Phyllis Schlafly--the hard-core conservative grandma who fight for life and family--has passed away.

This is not good. So many good people, so many talented and courageous stars are passing away, right before us.

We have to stand up and take note of these wonderful people before their memory slips away from us!

The Rhode Island press published my article about John McLaughlin.

I will be working on something about Phyllis Schlafy very soon.

More people of good taste and good conscience need to rise up and try to fill these awesome shoes.

Now I want to focus on the comedic actor, and what he mean to me!

Gene Wilder.

When I think of him, I think of Willy Wonka and the Chocolate Factory.

That film was one of the first I watched on the home screen. I had never seen it in the movie theater.

Have no reason to have to start seeing it there now.

It's a film filled with pure imagination.

One of my favorite
movie covers

He was a fixture of my childhood, because I loved to watch and re-watch his stunning turn in the Willy Wonka movie,

He was something else.

Impressive inventive, funny, Wilder beat out bigger names for a role coveted by many actors, including long-time Broadway staple Joel Grey.

What an incredible film.

The touching elements stood out in so many ways.

The story of a young poor boy who makes it big with that Golden Ticket.

Grandpa Joe jumping out of bed and dancing--who can forget the joy and wonder of a down-on-their-luck family who finally saw greater good.

And Wilder as Willy Wonka.

Wild, witty, just plain fun.

The musical within a children's book as a family feature hit every need and every niche in a viewing audience.

One of my favorite scenes in the movie?

When Veruca Salt sneers at the "Snozzberry" reference.

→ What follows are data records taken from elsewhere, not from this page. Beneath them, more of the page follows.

Lemma opt_member_ok d name value :
  valid_utf8 (to_l name) → valid_utf8 (to_l value) → Forall (member_ok d) (opt_member name value).
Proof.
  intros Hn Hv. unfold opt_member. case_decide; [constructor|]. apply Forall_singleton.
  by apply string_member_ok.
Qed.

Lemma zip_members_ok d l :
  Forall utf8_member l →
  Forall (member_ok d) (zip (string_member <$> l) (parsed_member <$> l)).
Proof.
  induction 1 as [|m l Hm _ IH]; [constructor|]. cbn. constructor; [by apply string_member_ok|done].
Qed.

Lemma headers_member_ok d h :
  map_Forall (λ k v, valid_utf8 (to_l k) ∧ valid_utf8 (to_l v)) h →
  Forall (member_ok (S d)) (headers_member h).
Proof.
  intros Hh. unfold headers_member. case_decide as E; [constructor|]. apply Forall_singleton.
  pose proof (zip_members_ok d _ (sorted_members_utf8 h Hh)) as Hz.
  eexists (to_l "headers"), _. cbn [fst snd]. split; [by apply units_lit, enc_text_units, literal_utf8|].
  split; [|reflexivity].
  assert (zip (string_member <$> sorted_members h) (parsed_member <$> sorted_members h) ≠ []) as Hne.
  { intros Hnil. apply E, map_to_list_empty_iff, Permutation_nil_r.
    rewrite <- sorted_members_perm. by destruct (sorted_members h). }
  pose proof (value_object d _ Hne Hz) as Hv.
  rewrite fst_zip, snd_zip in Hv by (by rewrite !length_fmap). exact Hv.
Qed.

Lemma body_member_ok d b : member_ok d (body_member b).
Proof.
  destruct b as [b|]; eexists (to_l "body"), _; cbn [fst snd body_member];
    (split; [by apply units_lit, enc_text_units, literal_utf8|]);
    (split; [|reflexivity]); [|apply value_null].
  apply value_str, units_lit, units_plain, b64_encode_plain.
Qed.

Lemma all_members_ok d e : utf8_envelope e → Forall (member_ok (S d)) (all_members e).
Proof.
  intros (Hc & Hr & Ht & Hh). unfold all_members.
  repeat (apply Forall_app; split); try (apply opt_member_ok; [by apply literal_utf8|done]).
  - by apply headers_member_ok.
  - apply Forall_singleton, body_member_ok.
Qed.

Lemma json_parse_envelope e :
  utf8_envelope e → json_parse (marshal_envelope e) = Some (JObj (all_members e).*2).
Proof.
  intros He. unfold marshal_envelope. rewrite <- envelope_members_fst. apply json_parse_object.
  - unfold all_members. intros E. apply (f_equal length) in E. rewrite !length_app in E. cbn in E. lia.
  - replace (N.to_nat 9999) with (S (N.to_nat 9998)) by lia. by apply all_members_ok.
Qed.

(** *** Fields *)

Lemma field_members_app f l1 l2 : field_members f (l1 ++ l2) = field_members f l1 ++ field_members f l2.
Proof. unfold field_members. by rewrite filter_app, fmap_app. Qed.

Lemma field_members_one f k x : field_members f [(k, x)] = if names_field f k then [x] else [].
Proof. unfold field_members. cbn [filter list_filter fst]. by destruct (names_field f k). Qed.

Lemma field_opt f name value :
  (field_members f (opt_member name value).*2).*2 =
  if names_field f name then (if decide (value = EmptyString) then [] else [JStr value]) else [].
Proof.
  unfold opt_member. destruct (decide (value = EmptyString)); cbn [fmap list_fmap];
    [by destruct (names_field f name)|].
  unfold parsed_member. cbn [fst snd]. rewrite field_members_one. by destruct (names_field f name).
Qed.

Lemma field_headers f h :
  (field_members f (headers_member h).*2).*2 =
  if names_field f "headers" then (if decide (h = ∅) then [] else [JObj (parsed_member <$> sorted_members h)])
  else [].
Proof.
  unfold headers_member. destruct (decide (h = ∅)); cbn [fmap list_fmap];
    [by destruct (names_field f "headers")|].
  cbn [snd]. rewrite field_members_one. by destruct (names_field f "headers").
Qed.

Lemma field_body f b :
  (field_members f [(body_member b).2]).*2 =
  if names_field f "body" then [match b with None => JNull | Some b => JStr (of_l (b64_encode (to_l b))) end]
  else [].
Proof. destruct b; cbn [body_member snd]; rewrite field_members_one; by destruct (names_field f "body"). Qed.

(** The values that reach a field of the envelope. *)
Lemma field_values f e :
  (field_members f (all_members e).*2).*2 =
  (if names_field f "correlation_id" then
     (if decide (env_CorrelationID e = EmptyString) then [] else [JStr (env_CorrelationID e)]) else []) ++
  (if names_field f "reply_to" then
     (if decide (env_ReplyTo e = EmptyString) then [] else [JStr (env_ReplyTo e)]) else []) ++
  (if names_field f "headers" then
     (if decide (env_Headers e = ∅) then [] else [JObj (parsed_member <$> sorted_members (env_Headers e))])
   else []) ++
  (if names_field f "content_type" then
     (if decide (env_ContentType e = EmptyString) then [] else [JStr (env_ContentType e)]) else []) ++
  (if names_field f "body" then
     [match env_Body e with None => JNull | Some b => JStr (of_l (b64_encode (to_l b))) end] else []).
Proof.
  unfold all_members. rewrite !fmap_app, !field_members_app, !fmap_app, !field_opt, field_headers.
  cbn [fmap list_fmap]. by rewrite field_body.
Qed.

(** Decides the names of fields. *)
Ltac field_names :=
  repeat match goal with |- context [names_field ?a ?b] =>
    let v := eval vm_compute in (names_field a b) in change (names_field a b) with v
  end; cbv iota; rewrite ?app_nil_r; cbn [app].

(** An envelope survives the wire: decoding the JSON of any envelope whose
    texts are valid UTF-8, with any headers and any bytes as body, gives the envelope
    back. *)
Lemma envelope_decodes e :
  utf8_envelope e → unmarshal_envelope (marshal_envelope e) = Some e.
Proof.
  intros He. unfold unmarshal_envelope. rewrite json_parse_envelope by done. cbn [mbind option_bind].
  unfold string_field, headers_field, bytes_field. rewrite !field_values. field_names.
  destruct e as [cid rt hs ct b]. cbn [env_CorrelationID env_ReplyTo env_Headers env_ContentType env_Body].
  assert (∀ s, foldl assign_string (Some EmptyString) (if decide (s = EmptyString) then [] else [JStr s]) = Some s)
    as Hstr by (intros s; by case_decide; subst).
  rewrite !Hstr. cbn [mbind option_bind].
  assert (foldl assign_headers (Some ∅)
    (if decide (hs = ∅) then [] else [JObj (parsed_member <$> sorted_members hs)]) = Some hs) as ->.
  { case_decide as Eh; [by subst|]. cbn. by rewrite assign_header_members, headers_rebuilt. }
  cbn [mbind option_bind]. destruct b as [b|]; [|done]. cbn [foldl]. unfold assign_bytes.
  cbn [mbind option_bind]. rewrite to_of_l, b64_decode_encode. cbn [mbind option_bind]. by rewrite of_to_l.
Qed.

(** ** Adapter handlers over HTTP *)

Lemma http_handler_bind {W A C} req cid (p : prog W A) (k : A → prog W C) : ∀ replied w s,
  run_handler req cid (p ≫= k) replied w s =
  let '(a, replied', w', s') := run_handler req cid p replied w s in
  run_handler req cid (k a) replied' w' s'.
Proof.
  unfold mbind, prog_mbind.
  induction p as [a|X f k' IH|k' IH|requeue k' IH|body ct k' IH]; intros replied w s; cbn [prog_bind run_handler].
  - done.
  - destruct (f s) as [x s']. apply IH.
  - apply IH.
  - destruct (nack_fn _ _ _) as [[err replied'] w']. apply IH.
  - destruct (reply_fn _ _ _ _ _ _) as [[err replied'] w']. apply IH.
Qed.

Lemma http_handler_quiet {W A} req cid (p : prog W A) r s' : ∀ replied w s,
  run_quiet p s = Some (r, s') → run_handler req cid p replied w s = (r, replied, w, s').
Proof.
  induction p as [a|X f k IH| | |]; intros replied w s; cbn; try done.
  - by intros [= -> ->].
  - destruct (f s) as [x s1]. apply IH.
Qed.

(** What an adapter's handler puts in the reply. *)
Definition wrapped_body (r : result (string * string)) : string * string :=
  match r with
  | inl err => (errorEnvelope err, "application/json")
  | inr (body, ct) => (body, if decide (ct = EmptyString) then "application/json" else ct)
  end.

(** The response that an adapter's handler writes. *)
Definition reply_writer (cid : string) (r : result (string * string)) : writer :=
  let '(body, ct) := wrapped_body r in
  {| w_status := Some 200; w_ContentType := json_type; w_body := marshal_envelope (reply_envelope cid body ct) |}.
Lemma close_working y : working y → ∃ e y', lift_go None (Amqp.Close lib) y = (e, y') ∧ shut y'.
Proof.
  intros (Hst & Hh & Hd & Hc & Hs). destruct y as [s stk]. simpl in *. subst stk.
  destruct (Close_run lib s Hh Hc) as (err & h & b & Hrun & Hlen & Hdone).
  { apply Forall_forall. intros i Hi. by apply lookup_lt_is_Some, Hs. }
  unfold lift_go. cbn [a_st]. rewrite Hrun. eexists _, _. split; [reflexivity|]. split_and!; try done.
  simpl. apply Forall_lookup. intros i x Hx. apply (Hdone i x); [|done]. apply Hs. rewrite <- Hlen.
  by eapply lookup_lt_Some.
Qed.

(** The transport that the hook builds on the connection [c]. *)
Definition listening (cfg : Config) (d c : nat) : Amqp.Transport :=
  let t := set_watchdog (set_dialFn (Some d) (Amqp.New (Some c))) in
  match queue_prefix cfg with Some p => set_endpointPrefix p t | None => t end.

Lemma amqp_before_run cfg url d y :
  a_stuck y = false →
  amqp_before cfg url d y =
  match dialS url d (broker (a_st y)) with
  | (inl err, b) => (inl err, ASys (St (tr (a_st y)) (heap (a_st y)) b (held (a_st y))) false)
  | (inr c, b) => (inr (Some (amqp_transport, _ ← lift_go None (Amqp.Close lib); mret tt)),
                   ASys (St (listening cfg d c) [] b []) false)
  end.
Proof.
  intros Hs. unfold amqp_before. rewrite Hs. destruct (dialS url d _) as [[e|c] b]; [done|].
  unfold listening, mbind, M_bind, lift_go. cbn. by destruct (queue_prefix cfg).
Qed.

Lemma listening_working cfg d c b : working (ASys (St (listening cfg d c) [] b []) false).
Proof.
  unfold working, listening. simpl. destruct (queue_prefix cfg); simpl; split_and!; try done;
    intros i; split; [intros Hi; by apply elem_of_nil in Hi|lia|intros Hi; by apply elem_of_nil in Hi|lia].
Qed.

Lemma listening_prefix cfg d c : endpointPrefix (listening cfg d c) = default EmptyString (queue_prefix cfg).
Proof. unfold listening. by destruct (queue_prefix cfg). Qed.

(** C9: the life of an adapter on AMQP. When the broker cannot be dialed [Run]
    returns the error of the dial and touches nothing. Otherwise every handler
    in turn gets a subscription to the queue named after its capability under
    the prefix of the integration type; [Run] waits for the context exactly when
    all of them have one, and returns the first error otherwise; and in both
    cases it leaves the transport closed, the connection dropped and every
    subscription stopped. *)
Theorem listen_amqp_lifecycle wait order (a : Adapter W asys) url d y :
  order ≠ [] → a_stuck y = false →
  (∀ y, working y → working (wait y).2 ∧ (length (heap (a_st y)) ≤ length (heap (a_st (wait y).2)))%nat) →
  ∃ err y', Run wait order (ListenAMQP url d a) y = (err, y') ∧
    match (dialS url d (broker (a_st y))).1 with
    | inl e => err = Some e ∧ tr (a_st y') = tr (a_st y) ∧ heap (a_st y') = heap (a_st y)
    | inr c => shut y' ∧ ∃ k served, working served ∧
        queues served = (λ p, default EmptyString (queue_prefix (config a)) +:+ p.1) <$> take k order ∧
        (err = None ↔ k = length order) ∧
        y' = ((_ ← (match err with None => wait | Some _ => mret tt end);
               _ ← close_all amqp_transport (seq 0 k);
               lift_go None (Amqp.Close lib)) served).2
    end.
Proof.
  intros Hne Hstk Hwait. unfold Run. rewrite decide_False by done. cbn [beforeRun ListenAMQP].
  unfold mbind at 1, M_bind at 1. rewrite amqp_before_run by done.
  destruct (dialS url d (broker (a_st y))) as [[e|c] b]; [by eexists _, _|]. cbn [fst].
  unfold mbind at 1, M_bind at 1.
  set (y1 := ASys (St (listening (config a) d c) [] b []) false).
  destruct (consume_all_working (ListenAMQP url d a) order [] y1 (listening_working _ _ _ _))
    as (k & err & y2 & Hrun & Hw2 & _ & Hq & Hk & Herr).
  rewrite Hrun. set (m := match err with None => wait | Some _ => mret tt end).
  assert (working (m y2).2 ∧ (length (heap (a_st y2)) ≤ length (heap (a_st (m y2).2)))%nat) as [Hw3 Hlen].
  { subst m. destruct err; [done|by apply Hwait]. }
  assert (length (heap (a_st y2)) = k) as Hk2.
  { apply (f_equal length) in Hq. unfold queues in Hq. rewrite length_app, !length_fmap, length_take in Hq.
    simpl in Hq. lia. }
  destruct (m y2) as [u y3] eqn:Em. simpl in Hw3, Hlen.
  destruct (close_all_working (seq 0 k) y3 Hw3) as (y4 & Hclose & Hw4 & _).
  { apply Forall_seq. intros i Hi. lia. }
  destruct (close_working y4 Hw4) as (e & y5 & Hc & Hshut).
  exists err, y5. simpl app. unfold mbind, M_bind. rewrite Em. simpl length. rewrite Hclose, Hc. split; [done|].
  split; [done|]. exists k, y2. split; [done|]. split; [|split; [done|]].
  - rewrite Hq. unfold y1. simpl. by rewrite listening_prefix.
  - fold m. by rewrite Em, Hclose, Hc.
Qed.
End amqp.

Wonka lets her have it: "We are the music-makers, and we are the dreamers of dreams."

Of course, Wonka's stolid pose in the face of her temper tantrums was really entertaining.

Wonka was the perfect tonic to the petulant children of the world, many of whom you and I have had to deal with.

He dealt with them very well.

"No. Stop. Don't". The casual, subtle sarcasm was perfect!

Here's more!

I also liked how he told off Violet Beauregard who chewed gum non-stop.

And the Oompa-Loompas!

For me, Gene Wilder was Wonka, and Wonka was Gene Wilder.

That film alone was enough to carry his career for me.

He was OK in "The Producers"--although Mel Brooks' humor never really came into its fullness until Young Frankenstein.

And about Young Frankenstein ... not that great until Peter Boyle showed up, and Wilder was the perfect foil for that film.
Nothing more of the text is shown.